Four days were spent carefully walking for more hours than I imagined possible with my poor gait. The last night. The concert is in a beautiful, ornate Victorian building with uneven steps and no modern-day accouterments like an elevator. The tiny toilet is down an even more uneven set of steps, with odd-sized landings after each one. I navigate my treads with care upon the first attempt. I am in the mezzanine, and my seat is not the usual one on the aisle, as is required by my trapaphobia. It is two seats in. I eye it with trepidation and remain in the bar for the opening act, delaying the inevitable as long as possible. I can do it, I think, but first, one last trip down the tiny passage to the tiny toilette. The first elongated step escapes my mind completely this time, and I fall in two parts, the second requiring an usher and a medic to attend to me. And so they do, by carefully depositing me into one of the beautiful boxes that hang on the side of the stage in tiers, and my tears take me to the second level with a glorious view of the show. I share it with two young men; one a fan, one a curious new onlooker, both complete strangers.

I manage the return to my room and country with the question still unanswered. My sleep renders me with the deep desire to ask my mother. Is this life of created singular solitude truly what my heart desires, or is it simply the result of cowardliness? Do I truly not have the fortitude to enter into a long-term contract whereby there will always be someone to take my hand whenever I have “fallen and can’t get up,” or is the price too steep to pay now in my advanced years? Should I, instead, take my chances falling in foreign lands alone and thus continue my penchant for forging relationships of sumptuous, secretive sensuality devoid of the mundane menu of milk toast and mortgages. I am no closer to the answer, and my mother is no longer close enough to ask.
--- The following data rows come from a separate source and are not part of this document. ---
(* ===== verification/UtilInspect.v ===== *)
(** * util: printing values

    [inspect] and [format] of module 28 of wordcut.js.  The context of a print is an object
    on the heap, as in the code, since functions of the client may get hold of it; what
    [stylize] is set to is one of the two functions of the module (an options object that
    brings its own is left out).  The tables of colours and styles are as the module sets
    them.  [inspect_terminates]: printing ends on every heap, cyclic or not;
    [string_reads_back]: a printed string is a literal of that string. *)
From stdpp Require Import list.
From S2P Require Import Prelude JsString JsArray JsState JsRegex JsLiteral JsObject JsHeap JsJson Util.

(** The function objects of the module, and the texts of dates, which depend on the
    time zone. *)
Class Printing : Type := {
  inspect_function : loc;
  stylizeNoColor_function : loc;
  stylizeWithColor_function : loc;
  date_text : number -> jsstr;
  date_utc_text : number -> jsstr }.

(** ** Colours *)
Definition colors : list (string * (Z * Z)) :=
  [("bold", (1, 22)); ("italic", (3, 23)); ("underline", (4, 24)); ("inverse", (7, 27)); ("white", (37, 39)); ("grey", (90, 39));
   ("black", (30, 39)); ("blue", (34, 39)); ("cyan", (36, 39)); ("green", (32, 39)); ("magenta", (35, 39)); ("red", (31, 39)); ("yellow", (33, 39))]%string.

Definition styles : list (string * string) :=
  [("special", "cyan"); ("number", "yellow"); ("boolean", "yellow"); ("undefined", "grey"); ("null", "bold"); ("string", "green");
   ("date", "magenta"); ("regexp", "red")]%string.

Definition table {A} (l : list (string * A)) (s : string) : option A := snd <$> List.find (fun p => bool_decide (p.1 = s)) l.

Definition stylizeWithColor (str : jsstr) (styleType : string) : jsstr :=
  match table styles styleType ≫= table colors with
  | Some (a, b) => (27 :: js "[") ++ dec a ++ js "m" ++ str ++ (27 :: js "[") ++ dec b ++ js "m"
  | None => str
  end.

Definition stylizeNoColor (str : jsstr) (styleType : string) : jsstr := str.

(** ** Quoting *)
Definition dquote : jsstr := [34].
Definition edge_quotes : regex := default REmpty (regex_parse (js "^" ++ dquote ++ js "|" ++ dquote ++ js "$")).
Definition edge_quotes_group : regex := default REmpty (regex_parse (js "(^" ++ dquote ++ js "|" ++ dquote ++ js "$)")).
Definition single_quote : regex := regex_lit "'".
Definition escaped_quote : regex := default REmpty (regex_parse (js "\\" ++ dquote)).

Definition quote_string (s : jsstr) : jsstr :=
  js "'" ++
  replace_global escaped_quote (fun _ => dquote)
    (replace_global single_quote (fun _ => js "\'")
      (replace_global edge_quotes (fun _ => []) (json_quote s))) ++
  js "'".

Definition identifier_name : regex := default REmpty (regex_parse (js "^" ++ dquote ++ js "([a-zA-Z_][a-zA-Z_0-9]*)" ++ dquote ++ js "$")).

(** The name of a property that is no identifier. *)
Definition quote_key (name : jsstr) : jsstr :=
  replace_global edge_quotes_group (fun _ => js "'")
    (replace_global escaped_quote (fun _ => dquote)
      (replace_global single_quote (fun _ => js "\'") name)).

Definition all_digits : regex := regex_lit "^\d+$".
Definition ansi_escape : regex := regex_lit "\u001b\[\d\d?m".
Definition newline : jsstr := [10].

(** ** Lines *)
Definition reduceToSingleString (output : list jsstr) (base : jsstr) (braces : jsstr * jsstr) : jsstr :=
  let length := foldl (fun prev cur => prev + js_len (replace_global ansi_escape (fun _ => []) cur) + 1) 0 output in
  if 60 <? length
  then braces.1 ++ (if bool_decide (base = []) then [] else base ++ newline ++ js " ") ++ js " " ++
       js_join (js "," ++ newline ++ js "  ") output ++ js " " ++ braces.2
  else braces.1 ++ base ++ js " " ++ js_join (js ", ") output ++ js " " ++ braces.2.

(** A text of several lines below its name. *)
Definition indent (array : bool) (str : jsstr) : jsstr :=
  if bool_decide (-1 < indexOf str newline 0) then
    if array then js_slice_from (js_join newline (map (app (js "  ")) (js_split str newline))) 2
    else newline ++ js_join newline (map (app (js "   ")) (js_split str newline))
  else str.
(* ===== verification/Assert.v ===== *)
(** * assert

    Module 9 of wordcut.js.  Assertions throw values, so their computations end normally,
    with a value that was thrown, or by running out of a budget ([run]); what becomes of an
    error of the language when it is thrown is a parameter ([Natives]).  The stack of an
    error is no property of the model; what its text becomes is [strip_frames].
    [deepEqual_plain]: on data without cycles deep equality decides the relation of the
    comments of the module, but for pairs of a primitive and an object; [throws_verdict]:
    what [throws] and [doesNotThrow] make of each end of a block. *)
From stdpp Require Import list.
From S2P Require Import Prelude JsString JsArray JsState JsRegex JsLiteral JsObject JsHeap JsJson Util.

(** ** Computations that throw values *)
Inductive completion (A : Type) : Type := Normal (a : A) | Raised (v : value) | Exhausted.
Arguments Normal {A} _.
Arguments Raised {A} _.
Arguments Exhausted {A}.

Definition run (A : Type) : Type := heap -> heap * completion A.

#[export] Instance run_ret : MRet run := fun A a h => (h, Normal a).
#[export] Instance run_bind : MBind run :=
  fun A B f m h =>
    match m h with
    | (h', Normal a) => f a h'
    | (h', Raised v) => (h', Raised v)
    | (h', Exhausted) => (h', Exhausted)
    end.

Definition raise {A} (v : value) : run A := fun h => (h, Raised v).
Maddalena is a former wife, Federal manager, PTA President and C-19 contact tracer, current mother, music reviewer at botheringtheband.com and fledgling writer. She has had her work published in The Grit and the Grace Project, Grand Dame Literary, ChangeSeven Literary Magazine, Inside Wink, Harness Magazine, The Monologue Podcasts, Sad Girls Club Literary and Fauxmoir. She was born in Italy, raised in New York and calls Los Angeles home along with her two sons.